Thursday, 1 August 2013

Refosco - a completely new experience for me

Even after 15 years in the wine trade, and even having eschewed most wines from the New World (and many parts of the Old World) in commercial terms, there is still much to learn, it seems. Recent dabbling with Italian wines should have been enough to forewarn me that I really know next to nothing about wine. I reassure myself that, with very few exceptions, few do.

This was highlisghted to me when, having received some samples of Refosco from the producer of our new Prosecco (unsurprisingly a great success this summer), Grandi e Gabana, I posted a query on Wine-Pages to ask what I should expect from this grape. This forum is made up of enthusiasts who, in many cases, like to try virtually every style of wine imaginable. Only seven people seemed to have any experience whatsoever of the grape.

Why is this? It's an easy name to pronounce, after all - pronunciation is all important to the English consumer after all (and, perhaps, to residents elsewhere in the British Isles but the English are, perhaps, worst at soaking up foreign languages. I write this as an English man, of course. So why does Refosco remain so unknown?

It seems to go by the name of Teran in Croatia (or Terrano in Slovenia) but in north-east Italy, variations on Refosco are the norm. In Friuli, it is Refosco dal Peduncolo Rosso (peduncolo rosso means "red stems"). So far, so good.

So, what of the grape itself?

Two samples were tasted. The first was nothing special on the nose - quite youthful and simple really - but it had a decent, savory palate with plummy black fruit and a kick of attractive green undergrowth on the finish. However, the second sample tasted is only about £1 more and delivers substantially more than that.

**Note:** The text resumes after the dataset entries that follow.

(* ===== verification/DocumentTree.v ===== *)
(** * The document tree

    The live blocks in document order and the index built from them, lookup
    through the cache, editing along a path, and the search for a container. *)

From S2P Require Import Prelude Core Sequence SequenceOrder SequenceInv SequenceRefine.
From S2P Require Import SequenceView.
From S2P Require Import Mark MarkOps Table Frontmatter Codec Text Block Document DocumentCache.

(** ** The live blocks of a tree, in document order *)

(** The live elements of a sequence. *)
Definition live_elems {T} (s : Sequence T) : list (OpId * T) :=
  omap (λ e, pair (elem_id e) <$> elem_value e) (seq_elements s).

Lemma iter_fold_live {T A} (f : OpId → T → A → A) s a :
  iter_fold f s a = fold_left (λ a x, f x.1 x.2 a) (live_elems s) a.
Proof.
  unfold iter_fold, live_elems. revert a.
  induction (seq_elements s) as [|e l IH]; intros a; simpl; [done|].
  rewrite IH. by destruct (elem_value e).
Qed.

Lemma elem_of_live {T} (s : Sequence T) i v :
  (i, v) ∈ live_elems s ↔ ∃ e, e ∈ seq_elements s ∧ elem_id e = i ∧ elem_value e = Some v.
Proof.
  unfold live_elems. rewrite list_elem_of_omap. split.
  - intros (e & He & (v' & Hv & [= -> ->])%fmap_Some). eauto.
  - intros (e & He & <- & Hv). exists e. by rewrite Hv.
Qed.

(** The sequences directly inside a block, with the step that leads there. *)
Definition child_seqs (eid : OpId) (k : BlockKind) : list (BlockContainerPath * Sequence Block) :=
  match k with
  | BlockQuote children => [(InBlockQuote eid, children)]
  | ListBlock _ items _ => (λ x, (InListItem eid x.1, it_children x.2)) <$> live_elems items
  | _ => []
  end.

(** The block of an element and everything inside it, outermost first, with
    paths. *)
Fixpoint live_in (containers : list BlockContainerPath) (eid : OpId) (block : Block) :
    list (BlockPath * Block) :=
  (mkPath containers eid, block) ::
  match block with
  | mkBlock _ _ _ _ (BlockQuote children) _ =>
    iter_fold (λ i b acc, acc ++ live_in (containers ++ [InBlockQuote eid]) i b) children []
  | mkBlock _ _ _ _ (ListBlock _ items _) _ =>
    iter_fold (λ iid item acc, match item with
      mkItem _ _ _ _ _ _ children =>
        acc ++ iter_fold (λ i b acc, acc ++ live_in (containers ++ [InListItem eid iid]) i b)
          children []
      end) items []
  | _ => []
  end.

Definition live_seq (containers : list BlockContainerPath) (s : Sequence Block) :
    list (BlockPath * Block) :=
  live_elems s ≫= λ x, live_in containers x.1 x.2.

Definition live_blocks (s : Sequence Block) : list (BlockPath * Block) := live_seq [] s.

Lemma fold_append_bind {A B} (f : A → list B) l acc :
  fold_left (λ acc x, acc ++ f x) l acc = acc ++ (l ≫= f).
Proof.
  revert acc. induction l as [|x l IH]; intros acc; simpl; [by rewrite app_nil_r|].
  rewrite IH. by rewrite <-app_assoc.
Qed.

Lemma fold_left_ext' {A B} (f g : A → B → A) l a :
  (∀ a b, f a b = g a b) → fold_left f l a = fold_left g l a.
Proof. intros H. revert a. induction l as [|x l IH]; intros a; simpl; [done|]. by rewrite H, IH. Qed.

Lemma live_in_unfold c e b :
  live_in c e b =
    (mkPath c e, b) :: (child_seqs e (blk_kind b) ≫= λ x, live_seq (c ++ [x.1]) x.2).
Proof.
  destruct b as [id el o v k m]. destruct k as [| |st items mv| |ch| |]; simpl; try done; f_equal.
  - rewrite iter_fold_live.
    rewrite (fold_left_ext' _ (λ acc x, acc ++ live_seq (c ++ [InListItem e x.1]) (it_children x.2))).
    + rewrite fold_append_bind. simpl. induction (live_elems items) as [|x l IH]; csimpl; [done|].
      by rewrite IH.
    + intros acc [i [? ? ? ? ? ? cs]]. simpl. by rewrite iter_fold_live, fold_append_bind.
  - rewrite iter_fold_live, fold_append_bind. simpl. by rewrite app_nil_r.
Qed.

Lemma index_block_unfold c e b ix :
  index_block c e b ix =
    fold_left (λ ix x, index_block_sequence x.2 (c ++ [x.1]) ix) (child_seqs e (blk_kind b))
      (index_entry c e (blk_id b) ix).
Proof.
  destruct b as [id el o v k m]. destruct k as [| |st items mv| |ch| |]; simpl; try done.
  rewrite iter_fold_live. generalize (index_entry c e id ix).
  induction (live_elems items) as [|[i [? ? ? ? ? ? cs]] l IH]; intros a; csimpl; [done|].
  by rewrite IH.
Qed.

(** ** Height *)

Lemma fold_max_ge {A} (h : A → nat) l n :
  n ≤ fold_left (λ n x, Nat.max (h x) n) l n ∧
  ∀ x, x ∈ l → h x ≤ fold_left (λ n x, Nat.max (h x) n) l n.
Proof.
  revert n. induction l as [|y l IH]; intros n; simpl; [set_solver by lia|].
  destruct (IH (Nat.max (h y) n)) as [H1 H2]. split; [lia|].
  intros x [->|Hx]%elem_of_cons; [lia|by apply H2].
Qed.

Lemma sequence_height_ge s x : x ∈ live_elems s → block_height x.2 ≤ sequence_height s.
Proof.
  unfold sequence_height. rewrite iter_fold_live.
  apply (proj2 (fold_max_ge (λ x : OpId * Block, block_height x.2) (live_elems s) 0)).
Qed.

Lemma block_height_child e b x :
  x ∈ child_seqs e (blk_kind b) → sequence_height x.2 < block_height b.
Proof.
  destruct b as [id el o v k m]. destruct k as [| |st items mv| |ch| |]; simpl; intros Hx;
    try by apply not_elem_of_nil in Hx.
  - rewrite iter_fold_live.
    rewrite (fold_left_ext' _ (λ n x, Nat.max (sequence_height (it_children x.2)) n)) by
      by intros ? [? []].
    apply list_elem_of_fmap in Hx as (y & -> & Hy). simpl.
    pose proof (proj2 (fold_max_ge (λ x : OpId * ListItem, sequence_height (it_children x.2))
      (live_elems items) 0) y Hy). simpl in *. lia.
  - apply list_elem_of_singleton in Hx as ->. unfold sequence_height. simpl. lia.
Qed.

(** ** The index is the list of live blocks, first entry kept *)

Definition index_live (ix : BlockIndex) (pb : BlockPath * Block) : BlockIndex :=
  index_entry (path_containers pb.1) (path_elem pb.1) (blk_id pb.2) ix.

Lemma index_sequence_live n s c ix :
  sequence_height s < n →
  index_block_sequence s c ix = fold_left index_live (live_seq c s) ix.
Proof.
  revert s c ix. induction n as [|n IH]; intros s c ix Hn; [lia|].
  unfold index_block_sequence, live_seq. rewrite iter_fold_live.
  pose proof (sequence_height_ge s) as Hs. revert ix.
  induction (live_elems s) as [|[e b] l IHl]; intros ix; csimpl; [done|].
  rewrite fold_left_app, live_in_unfold, index_block_unfold. simpl. rewrite <-IHl by set_solver.
  f_equal. specialize (Hs (e, b) ltac:(left)). simpl in Hs.
  pose proof (block_height_child e b) as Hc. unfold index_live at 2. simpl.
  generalize (index_entry c e (blk_id b) ix). revert Hc. clear IHl.
  induction (child_seqs e (blk_kind b)) as [|x xs IHx]; intros Hc i; csimpl; [done|].
  rewrite fold_left_app, <-IH; [|specialize (Hc x ltac:(left)); lia].
  apply IHx. intros y Hy. apply Hc. by right.
Qed.

Lemma or_insert_lookup {K V} `{Countable K} (k : K) (v : V) (m : gmap K V) (k' : K) :
  or_insert k v m !! k' =
    match m !! k' with
    | Some w => Some w
    | None => if decide (k = k') then Some v else None
    end.
Proof.
  unfold or_insert. destruct (decide (k = k')) as [<-|Hne].
  - destruct (m !! k) eqn:E; [by rewrite E|by rewrite lookup_insert_eq].
  - destruct (m !! k) eqn:E; [|rewrite lookup_insert_ne by done]; by destruct (m !! k').
Qed.

Lemma index_live_lookup l ix :
  (∀ e, by_elem_id (fold_left index_live l ix) !! e =
    match by_elem_id ix !! e with
    | Some p => Some p
    | None => (λ x, x.2.1) <$> list_find (λ pb : BlockPath * Block, path_elem pb.1 = e) l
    end) ∧
  (∀ id, by_block_id (fold_left index_live l ix) !! id =
    match by_block_id ix !! id with
    | Some p => Some p
    | None => (λ x, x.2.1) <$> list_find (λ pb : BlockPath * Block, blk_id pb.2 = id) l
    end).
Proof.
  revert ix. induction l as [|[[c e] b] l IH]; intros ix; simpl.
  { split; intros k; by destruct (_ !! k). }
  destruct (IH (index_live ix (mkPath c e, b))) as [He Hb].
  split; intros k; [rewrite He|rewrite Hb]; unfold index_live, index_entry; simpl;
    rewrite or_insert_lookup; destruct (_ !! k); try done; case_decide; try done.
  all: by destruct (list_find _ l) as [[? [? ?]]|].
Qed.

Lemma index_of_lookup s :
  (∀ e, by_elem_id (index_of s) !! e =
    (λ x, x.2.1) <$> list_find (λ pb : BlockPath * Block, path_elem pb.1 = e) (live_blocks s)) ∧
  (∀ id, by_block_id (index_of s) !! id =
    (λ x, x.2.1) <$> list_find (λ pb : BlockPath * Block, blk_id pb.2 = id) (live_blocks s)).
Proof.
  unfold index_of. rewrite (index_sequence_live (S (sequence_height s))) by lia.
  destruct (index_live_lookup (live_seq [] s) (mkIndex ∅ ∅)) as [He Hb]. done.
Qed.
(* ===== verification/TreeInv.v ===== *)
(** * The type of documents

    A block tree is typed when every sequence in it (text, children, items,
    rows, columns, down to the blocks that wait in a buffer for their anchor)
    satisfies the invariant of the replicated sequence.  Applying an operation
    keeps a document typed. *)

From S2P Require Import Prelude Core Sequence SequenceOrder SequenceInv SequenceRefine SequenceConv.
From S2P Require Import SequenceView SequenceProps Mark MarkOps Table TableProps Frontmatter Codec.
From S2P Require Import Text Block Document DocumentCache DocumentTree Sync Draft SessionWire.

(** ** The values of a sequence *)

Section values.
Context {T : Type}.
Implicit Types (s : Sequence T) (r : Rga T) (v : T) (op : SequenceOp T).

Definition op_value op : option T :=
  match op with Insert _ _ v _ => Some v | Delete _ _ => None end.

(** [v] is the value of an element, or of an operation that waits. *)
Definition waits op r : Prop :=
  ∃ k l, (rga_inserts r !! k = Some l ∨ rga_deletes r !! k = Some l) ∧ op ∈ l.
Definition rga_holds v r : Prop :=
  (∃ id e, rga_map r !! id = Some e ∧ elem_value e = Some v) ∨
  (∃ op, waits op r ∧ op_value op = Some v).
Definition holds v s : Prop := rga_holds v (rga_of s).

Lemma waits_buffer op op' r : waits op (rga_buffer op' r) → waits op r ∨ op = op'.
Proof.
  assert (Hpush : ∀ k (m : gmap OpId (list (SequenceOp T))) k' l,
    btree_push k op' m !! k' = Some l → op ∈ l → (∃ l, m !! k' = Some l ∧ op ∈ l) ∨ op = op').
  { intros k m k' l. unfold btree_push. rewrite lookup_insert_Some.
    intros [[<- <-]|[_ Hm]] Hin; [|by eauto].
    apply elem_of_app in Hin as [Hin|Hin]; [|set_solver].
    destruct (m !! k) as [l|]; simpl in Hin; [by eauto|set_solver]. }
  destruct op' as [[a|] id v ro|t i]; simpl; [..|]; intros (k & l & H & Hin); [|left; by exists k, l|].
  - simpl in H. destruct H as [H|H]; [|left; exists k, l; auto].
    destruct (Hpush _ _ _ _ H Hin) as [(l' & ? & ?)|?]; [left; exists k, l'; auto|auto].
  - simpl in H. destruct H as [H|H]; [left; exists k, l; auto|].
    destruct (Hpush _ _ _ _ H Hin) as [(l' & ? & ?)|?]; [left; exists k, l'; auto|auto].
Qed.

Lemma waits_take op id r :
  (waits op (rga_take id r).1 → waits op r) ∧ (op ∈ (rga_take id r).2 → waits op r).
Proof.
  split.
  - intros (k & l & H & Hin). simpl in H. rewrite !lookup_delete_Some in H. exists k, l. naive_solver.
  - intros [Hin|Hin]%elem_of_app; simpl in Hin.
    + destruct (rga_inserts r !! id) as [l|] eqn:E; [exists id, l; auto|set_solver].
    + destruct (rga_deletes r !! id) as [l|] eqn:E; [exists id, l; auto|set_solver].
Qed.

This was a 2009 reserve bottling (apparently it spends two years in oak but this is not at all obvious) which had pronounced black fruit which reminded me of a cool climate Aussie Shiraz, the sort that is bottled as Syrah to distinguish it from the jammy Barossa wines (and the sort I prefer) but with slightly wilder fruits too. Structurally, this is moderately tannic and I would expect the wine to age interestingly over six or seven years. I am told it will develop more floral characters over time which should be interesting. There is good acidity here to keep it going too.

Price-wise, this is interesting too. I made a point of not knowing what to expect for the wine until after I had tasted it: bang on £10 per bottle sounds very fair for this. A welcome new discovery for me!